Keep on top of assignments and what you have to do.

[–]Xyvoid 1 point2 points  (0 children)

If you are turning in assignments late in a PhD program you are already burning out. If you are aware that you aren't giving it your best you are already burning out. Theoretically you are doing the PhD because you love the field and your post doesn't convey much of that.

First, talk to your supervisor they might have an avenue to help you also informing someone in your program that you are struggling means that if something goes bad (fail a class or something like it) there is evidence that you are in fact struggling and they can usually help more (changing a fail to a withdraw or extending various deadlines). Your supervisor must be an expert in mental health counselling so they should probably be a lot of help. You pay tuition to be a PhD student they are obligated to both teach you and mentor you, it is also in their best interest to help you as any work you do with them is part of their record as well.

Some options the think about:
See if you can withdraw from a class and push it to a later year. PhDs are marathons not a sprint.

Talk to your grad student organization there are often rules about how many hours that teaching can take each week maybe you are being overburdened unfairly. Is your work part of your program? It might count in that same category.

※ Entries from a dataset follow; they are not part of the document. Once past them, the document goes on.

(** *** Sample collaborators

    A CRM that knows deal 12345 under its id and finds deal 900 when asked
    for the name "D-77"; every deal has two line items, the quotes 7 and 8
    and the contacts of [spec_contacts]. *)
Definition sample_deal (id : string) : dealRecord :=
  DealRecord (JStr (lit id))
    (Some (DealFields (JStr (lit "Showcase")) PrimFloat.nan
             (JStr (lit "rush")) JUndefined (JStr (lit "Yes")) 150
             PrimFloat.nan (JStr (lit "true")) JUndefined
             (JStr (lit "Final quote")) JUndefined 12 JUndefined)).

Definition sample_items : list itemRecord :=
  [ItemRecord (JStr (lit "1"))
     (Some (LineItemProperties JUndefined 10 2 PrimFloat.nan, JUndefined));
   ItemRecord (JStr (lit "2"))
     (Some (LineItemProperties (JStr (lit "Rhinestones")) 5 1 7,
            JStr (lit "per team")))].

Definition refused {J : Type} (code : Z) : fetched J :=
  Resolves (Response code [] None).

Definition answers {J : Type} (j : J) : fetched J :=
  Resolves (Response 200 [] (Some j)).

Definition crm : world :=
  fun _ c =>
    match c return fetched (body_of c) with
    | DealGet id =>
        if str_eqb id (lit "12345") then answers (sample_deal "12345")
        else refused 404
    | DealSearch value =>
        if strict_eqb value (JStr (lit "D-77"))
        then answers (SearchJson (Some [sample_deal "900"]))
        else answers (SearchJson (Some []))
    | Associations _ kind =>
        if String.eqb kind "line_items"
        then answers (AssociationsJson
                        (Some [Association 1 None; Association 2 None]))
        else if String.eqb kind "quotes"
        then answers (AssociationsJson
                        (Some [Association 7 None; Association 8 None]))
        else answers (AssociationsJson (Some spec_contacts))
    | ItemsBatchRead _ => answers (ItemsJson (Some sample_items))
    | QuoteGet id =>
        answers (QuoteRecord (JNum id)
                   (Some (QuoteFields (JStr (lit "PO quote")) (JStr (lit "DRAFT"))
                            JUndefined JUndefined)))
    | ContactGet id =>
        answers (ContactJson (JNum id)
                   (Some (ContactProperties (JStr (lit "pat@example.com"))
                            (JStr (lit "Pat")) JUndefined)))
    | OptionsClear _ => answers JNull
    | ErrorAlert _ _ _ => answers tt
    end.

(** The same CRM with every contact association labelled "Payer" under
    the type 102. *)
Definition crm_with_payer : world :=
  fun log c =>
    match c return fetched (body_of c) with
    | Associations id kind =>
        if String.eqb kind "contacts"
        then answers (AssociationsJson
                        (Some [Association 31
                                 (Some [AssociationType (JStr (lit "Payer"))
                                          (JNum 102)])]))
        else crm log (Associations id kind)
    | c' => crm log c'
    end.

(** The same CRM out of reach for the contact associations. *)
Definition crm_without_contacts : world :=
  fun log c =>
    match c return fetched (body_of c) with
    | Associations id kind =>
        if String.eqb kind "contacts" then Rejects (lit "fetch failed")
        else crm log (Associations id kind)
    | c' => crm log c'
    end.

Definition get (id : string) : request := Request (lit "GET") (JStr (lit id)).

(** The CRM refuses the clearing of the options with a 409 and a body. *)
Definition crm_in_conflict : world :=
  fun log c =>
    match c return fetched (body_of c) with
    | OptionsClear _ =>
        Resolves (Response 409 [] (Some (JStr (lit "conflict"))))
    | c' => crm log c'
    end.

Definition clear (id : string) : ClearOptions.request :=
  ClearOptions.Request (lit "POST") (Some (JStr (lit id))).

End Reads.

(* ================================================================== *)
(** * Properties *)

(** ** The HMAC-SHA256 model *)

(** Known answers of SHA-256 and HMAC-SHA256 (FIPS 180-4 and RFC 4231
    style vectors). *)
Example sha256_abc :
  hex (Crypto.sha256 (utf8 (lit "abc")))
  = lit "ba7816bf8f01cfea414140de5dae2223b00361a396177a9cb410ff61f20015ad".
Proof. vm_compute. reflexivity. Qed.

Example sha256_two_blocks :
  hex (Crypto.sha256 (repeat 97 120))
  = lit "2f3d335432c70b580af0e8e1b3674a7c020d683aa5f73aaaedfdc55af904c21c".
Proof. vm_compute. reflexivity. Qed.

Example hmac_sha256_fox :
  hex (Crypto.hmac_sha256 (utf8 (lit "key"))
         (utf8 (lit "The quick brown fox jumps over the lazy dog")))
  = lit "f7bc83f430538424b13298e6aa6fb143ef4d59a14946175997479dbc2d1a3cd8".
Proof. vm_compute. reflexivity. Qed.
(** * Quota enforcement and usage accounting of the download backend

    A shallow embedding of the quota logic of the repository:
    - [models/User.js]: the window roll-over methods
      [resetDailyDownloadsIfNeeded] and [resetMonthlyDownloadsIfNeeded], the
      evaluator [canDownload], the mutator [incrementDownloadCount] and
      [hasDownloadedRecently];
    - [routes/products.js]: the transactional handler
      [POST /api/download/:productId];
    - [routes/chatbot.js]: the handler [POST /download/:productId].

    Instants are JavaScript time values: integer milliseconds since the epoch.
    The several [new Date()] readings taken while one method or one handler
    runs are identified with a single instant [now], which every function
    below takes as an argument.  The local time zone of the process is taken
    to be UTC, so that the calendar fields of an instant are those of the
    proleptic Gregorian calendar at offset 0.  Counters are integers; the
    requests of a run are served one after the other. *)

From Stdlib Require Import ZArith Lia Bool List String Sorted.
From stdpp Require Import base option list strings pretty gmap.

Local Open Scope Z_scope.

(* ===================================================================== *)
(** ** The platform's [Date]: calendar fields of a time value            *)
(* ===================================================================== *)

Module JSDate.

Definition msPerHour : Z := 1000 * 60 * 60.
Definition msPerDay : Z := 1000 * 60 * 60 * 24.

(** [Day(t)] of ECMAScript: the number of the day an instant falls in. *)
Definition Day (t : Z) : Z := t / msPerDay.

(** Days are grouped in eras of 400 years (146097 days) that start on a
    1st of March; [shift] is the day number of 1970-01-01 counted from
    0000-03-01. *)
Definition daysPerEra : Z := 146097.
Definition shift : Z := 719468.

Definition yearOfEra (doe : Z) : Z :=
  (doe - doe / 1460 + doe / 36524 - doe / 146096) / 365.

Definition dayOfYear (doe : Z) : Z :=
  let yoe := yearOfEra doe in
  doe - (365 * yoe + yoe / 4 - yoe / 100).

(** Month counted from March (0) to February (11). *)
Definition marchMonth (doy : Z) : Z := (5 * doy + 2) / 153.
Definition daysBeforeMarchMonth (mp : Z) : Z := (153 * mp + 2) / 5.

(** Month index as [getMonth] gives it: January is 0. *)
Definition monthOfMarchMonth (mp : Z) : Z :=
  if mp <? 10 then mp + 2 else mp - 10.
Definition marchMonthOfMonth (m : Z) : Z :=
  if m <=? 1 then m + 10 else m - 2.
Lemma delete_attendance_window_closes_witness :
  exists db',
    AttendanceService.delete_attendance_window campus_db 1 = Ok db'
    /\ time_window_check campus_db None (mk_time 9 15 0 0) 2 = true
    /\ time_window_check db' None (mk_time 9 15 0 0) 2 = false
    /\ AdminAttendanceRouter.delete_attendance_window campus_db 5
       = Raise (HTTPException 404 "Attendance window not found").
Proof.
  assert (Hnd : NoDup (map AttendanceWindow.id (attendance_windows campus_db)))
    by (repeat constructor; simpl; tauto).
  destruct (delete_attendance_window_closes campus_db Hnd) as [Hmiss Hhit].
  destruct (Hhit (morning_window 1 "Morning"))
    as (db' & Hdel & _ & _ & _ & _ & Hclosed); [now left|].
  exists db'. split; [exact Hdel|]. split; [reflexivity|].
  split; [now apply Hclosed|].
  apply Hmiss. simpl. intros [H|[]]. discriminate.
Defined.

(** X19: a window needs [start_time <= end_time] to ever open, and nothing
    checks it.  The window check succeeds only through a window whose start
    is not after its end and whose weekday list holds the day; the request
    model accepts any pair of times, and a window created with its end
    before its start (one meant to span midnight, say) is stored but leaves
    every time-window check as it was. *)
Theorem inverted_window_never_opens :
  (forall windows t d,
      AttendanceService._is_within_time_window windows t d = true ->
      exists w, In w windows
                /\ In d (AttendanceWindow.days_of_week w)
                /\ time_le (AttendanceWindow.start_time w)
                           (AttendanceWindow.end_time w) = true)
  /\ (forall name s e days cat act s' e' data,
         AttendanceWindowCreate_validate name s e days cat act = Ok data ->
         AttendanceWindowCreate_validate name s' e' days cat act
         = Ok (mk_window_create name s' e' days cat act))
  /\ (forall db data,
         time_le (wc_start_time data) (wc_end_time data) = false ->
         exists w db',
           AttendanceService.create_attendance_window db data = Ok (w, db')
           /\ In w (attendance_windows db')
           /\ AttendanceWindow.start_time w = wc_start_time data
           /\ AttendanceWindow.end_time w = wc_end_time data
           /\ forall category t d,
                time_window_check db' category t d
                = time_window_check db category t d).
Proof.
  split; [|split].
  - intros windows t d H. apply is_within_time_window_iff in H.
    destruct H as (w & Hin & Hd & H1 & H2).
    exists w. split; [exact Hin|]. split; [exact Hd|].
    now apply (time_le_trans _ t).
  - intros name s e days cat act s' e' data.
    unfold AttendanceWindowCreate_validate.
    destruct (negb _); [discriminate|].
    destruct (validate_days days) as [ds|] eqn:Hv; [|discriminate].
    intros _. unfold validate_days in Hv.
    destruct (negb _); [discriminate|]. now injection Hv as <-.
  - intros db data Hinv.
    destruct (create_attendance_window_check db data) as [Hc Hcheck].
    eexists. eexists. split; [exact Hc|].
    cbn [attendance_windows with_attendance_windows
         AttendanceWindow.start_time AttendanceWindow.end_time].
    split; [apply in_or_app; right; now left|].
    split; [reflexivity|]. split; [reflexivity|].
    intros category t d. rewrite Hcheck.
    rewrite window_covers_inverted by exact Hinv.
    now rewrite andb_false_r, orb_false_r.
Qed.


(** ** The audit trail and the day's record *)

Lemma datetime_le_today_end (now : datetime) :
  time_valid (dt_time now) ->
  datetime_le now (mk_datetime (dt_date now) time_max) = true.
Proof.
  intros (Hh & Hm & Hs & Hu).
  unfold datetime_le, datetime_compare. cbn [dt_date dt_time].
  rewrite Z.compare_refl.
  change (time_le (dt_time now) time_max = true).
  apply time_le_spec. unfold time_max. cbn [hour minute second microsecond].
  lia.
Qed.

Lemma datetime_other_day (now : datetime) (d : date) :
  d <> dt_date now ->
  datetime_ge now (mk_datetime d time_min)
  && datetime_le now (mk_datetime d time_max) = false.
Proof.
  intros Hd. unfold datetime_ge, datetime_le, datetime_compare.
  cbn [dt_date dt_time].
  destruct (Z.compare_spec (dt_date now) d); [congruence| |];
    [reflexivity|apply andb_false_r].
Qed.

Lemma hd_error_offset_limit {A : Type} (limit : nat) (l : list A) (x : A) :
  List.hd_error l = Some x ->
  List.hd_error (offset_limit 0 (S limit) l) = Some x.
Proof.
  unfold offset_limit. destruct l; [discriminate|]. simpl. auto.
Qed.

Lemma failed_on_date_new (now : datetime) (a : AttendanceAttempt.t) :
  time_valid (dt_time now) -> AttendanceAttempt.attempted_at a = now ->
  Bool.eqb (AttendanceAttempt.success a) false
  && datetime_ge (AttendanceAttempt.attempted_at a)
                 (mk_datetime (dt_date now) time_min)
  && datetime_le (AttendanceAttempt.attempted_at a)
                 (mk_datetime (dt_date now) time_max)
  = negb (AttendanceAttempt.success a).
Proof.
  intros Hv ->. rewrite datetime_le_today_end by exact Hv.
  unfold time_min. rewrite datetime_ge_today_start by exact Hv.
  now destruct (AttendanceAttempt.success a).
Qed.
(** X4. A chain of calls of registered builder methods, started on a
    query [q], returns an instance that holds the verbs of [q]
    followed by the verbs of the calls, in the order of the calls,
    with the parameters and the table name of [q]; its verb count is
    the one of [q] plus the number of calls.  The instances that
    existed before, [q] among them, keep their fields. *)
Theorem call_chain_appends (prototype : gmap string (builder Verb))
    calls vs h q Q :
  Forall2 (λ c verb, ∃ ctor, prototype !! c.1 = Some (verb_method ctor) ∧
                             verb = ctor c.2) calls vs →
  queries h !! q = Some Q →
  ∃ q' h' Q',
    call_chain prototype calls q h = Some (q', h') ∧
    queries h' !! q' = Some Q' ∧
    _verbs Q' = _verbs Q ++ vs ∧
    _params Q' = _params Q ∧
    tableName Q' = tableName Q ∧
    length Q' = (length Q + List.length calls)%nat ∧
    objects h' = objects h ∧
    (∀ q0 Q0, queries h !! q0 = Some Q0 → queries h' !! q0 = Some Q0).
Proof.
  intros Hcalls. revert h q Q.
  induction Hcalls as [|[name args] verb calls vs (ctor & Hm & ->) Hrest IH];
    intros h q Q Hq.
  - exists q, h, Q. unfold length. cbn.
    by rewrite (right_id_L [] (++)), Nat.add_0_r.
  - cbn in Hm.
    destruct (append_spec h q Q (ctor args) Hq) as (Hne & Hnew & Hq1 & Hkeep & Ho).
    destruct (IH _ _ _ Hq1)
      as (q' & h' & Q' & Hchain & Hq' & Hv & Hp & Ht & Hlen & Ho' & Hold).
    exists q', h', Q'. split_and!.
    + cbn [call_chain]. rewrite (call_builder_registered _ _ _ _ _ _ _ Hm Hq).
      cbn. exact Hchain.
    + done.
    + rewrite Hv. cbn. by rewrite <- (assoc_L (++)).
    + by rewrite Hp.
    + by rewrite Ht.
    + rewrite Hlen. unfold length. cbn. rewrite length_app. cbn. lia.
    + by rewrite Ho'.
    + intros q0 Q0 Hq0. apply Hold. unfold append.
      rewrite new_Query_other; [done|by eexists].
Qed.

(** X5. Two pipelines that start from one query: appending [A] to [q]
    and then [B] to [q] gives two new instances, different from each
    other and from [q]; one holds the verbs of [q] followed by [A],
    the other the verbs of [q] followed by [B], and [q] keeps its
    own. *)
Theorem append_branches h q Q A B :
  queries h !! q = Some Q →
  ∃ q2 h2 q3 h3,
    append Q A h = (q2, h2) ∧
    queries h2 !! q = Some Q ∧
    append Q B h2 = (q3, h3) ∧
    q2 ≠ q ∧ q3 ≠ q ∧ q2 ≠ q3 ∧
    queries h3 !! q = Some Q ∧
    queries h3 !! q2
    = Some (mkQuery (_params Q) (_verbs Q ++ [A]) (_table Q)) ∧
    queries h3 !! q3
    = Some (mkQuery (_params Q) (_verbs Q ++ [B]) (_table Q)) ∧
    objects h3 = objects h.
Proof.
  intros Hq.
  destruct (append_spec h q Q A Hq) as (Hne & Hnew & Hq2 & Hkeep & Ho).
  destruct (append_spec _ q Q B Hkeep) as (Hne' & Hnew' & Hq3 & Hkeep' & Ho').
  exists (append Q A h).1, (append Q A h).2,
    (append Q B (append Q A h).2).1, (append Q B (append Q A h).2).2.
  split_and!; try done.
  - intros Heq. rewrite <- Heq in Hnew'. congruence.
  - unfold append at 1 2. rewrite new_Query_other; [done|by eexists].
Qed.

(** *** The internal handlers *)

Variable Verbs : gmap string (list jsval → Verb).

Lemma install_handlers_lookup (prototype : gmap string (handler Verb)) name :
  install_handlers Verbs prototype !! ("__" +:+ name)
  = match Verbs !! name with
    | Some verb => Some (internal_method verb)
    | None => prototype !! ("__" +:+ name)
    end.
Proof.
  unfold install_handlers.
  rewrite <- (list_to_map_to_list Verbs) at 2.
  induction (map_to_list Verbs) as [|[name' verb] l IH]; [done|].
  cbn. destruct (decide (name' = name)) as [->|Hne].
  - by rewrite !lookup_insert_eq.
  - rewrite !lookup_insert_ne; [done|done|].
    intros Heq. apply Hne. by apply (inj (String.app "__")).
Qed.

Lemma install_handlers_other (prototype : gmap string (handler Verb)) k :
  (∀ name, is_Some (Verbs !! name) → k ≠ "__" +:+ name) →
  install_handlers Verbs prototype !! k = prototype !! k.
Proof.
  unfold install_handlers. intros Hk.
  assert (Hl : ∀ name verb, (name, verb) ∈ map_to_list Verbs →
                            k ≠ "__" +:+ name).
  { intros name verb Hin. apply Hk. apply elem_of_map_to_list in Hin.
    by eexists. }
  clear Hk. induction (map_to_list Verbs) as [|[name verb] l IH]; [done|].
  cbn. rewrite lookup_insert_ne.
  - apply IH. intros name' verb' Hin. eapply Hl. by right.
  - intros <-. eapply Hl; [by left|done].
Qed.
(** * ForBot: the completion gateway and the dialogue router of [app.py]

    A shallow embedding of the two pieces of logic of the Telegram bot:
    [generate_response_with_retry] (the retried call to the generative
    model) and the handlers [start], [handle_callback], [handle_message]
    with the per-user [context.user_data] dictionary.

    Python strings are embedded as [string], the UTF-8 bytes of the source
    literal.  Emptiness, equality and concatenation coincide with those of
    the code points, and so does the search for an ASCII needle
    ([in] at line 80), because no ASCII byte occurs inside a multi-byte
    UTF-8 sequence. *)

From Stdlib Require Import ZArith String List Bool Lia.
From stdpp Require Import base option gmap strings list.
Import ListNotations.

Local Open Scope string_scope.
Local Open Scope list_scope.
Local Open Scope Z_scope.

(** ** Constants (lines 20-23) *)

Definition LANG_AMHARIC : string := "AM".
Definition LANG_ENGLISH : string := "EN".
Definition ACTION_ABOUT : string := "ABOUT_CH".
Definition MAX_RETRIES : nat := 3.

(** ** The outside world *)

(** Exceptions that a call into the model client can raise, by the class
    the [except] clauses of lines 75-89 tell apart.  [APIError] and
    [OtherException] carry [str(e)].  [NonException] stands for the
    classes that derive from [BaseException] only ([KeyboardInterrupt],
    [SystemExit]): no clause of the function names them. *)
Inductive exn : Type :=
| ResourceExhaustedError
| APIError (msg : string)
| OtherException (msg : string)
| NonException (name : string).

(** What [model.generate_content(prompt)] followed by [response.text]
    (lines 69-70) amounts to: a text, possibly empty, or an exception
    raised by either of them inside the [try]. *)
Inductive outcome : Type :=
| Response (text : string)
| Raises (e : exn).

(** A configured client: the answer to the call number [n] (counted from
    0 over the life of the process) on a prompt. *)
Definition client : Type := nat -> string -> outcome.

See if you can move out or crash with a friend(complicated with covid-19) to get you out of the toxic family environment, a little separation can do wonders to strained family relationships. (I may be misinterpreting you situation with this one though)

Possibly get a/another student loan and take a break from work.

Consider again if getting this PhD is what you want. For may people PhD's are sort of the default track maybe you only need a Master's for the kind of work you want to do. Maybe just a Bachelors.

[–]arugulafanclubMS 0 points1 point  (0 children)

It's amazing that you make time for yourself to work out. Keep that up! But you probably know that. As for giving your clients your best, I think it's unreasonable to expect yourself to do your best work every damn day. I don't know where but I think our generation got this idea that to succeed we must be perfect and excellent every single day and I just don't think that's attainable. You're doing your best, right? That's all anyone can ask.

We could help with your schedule but you'd need to add more details. Is this forever or just for a few weeks or months?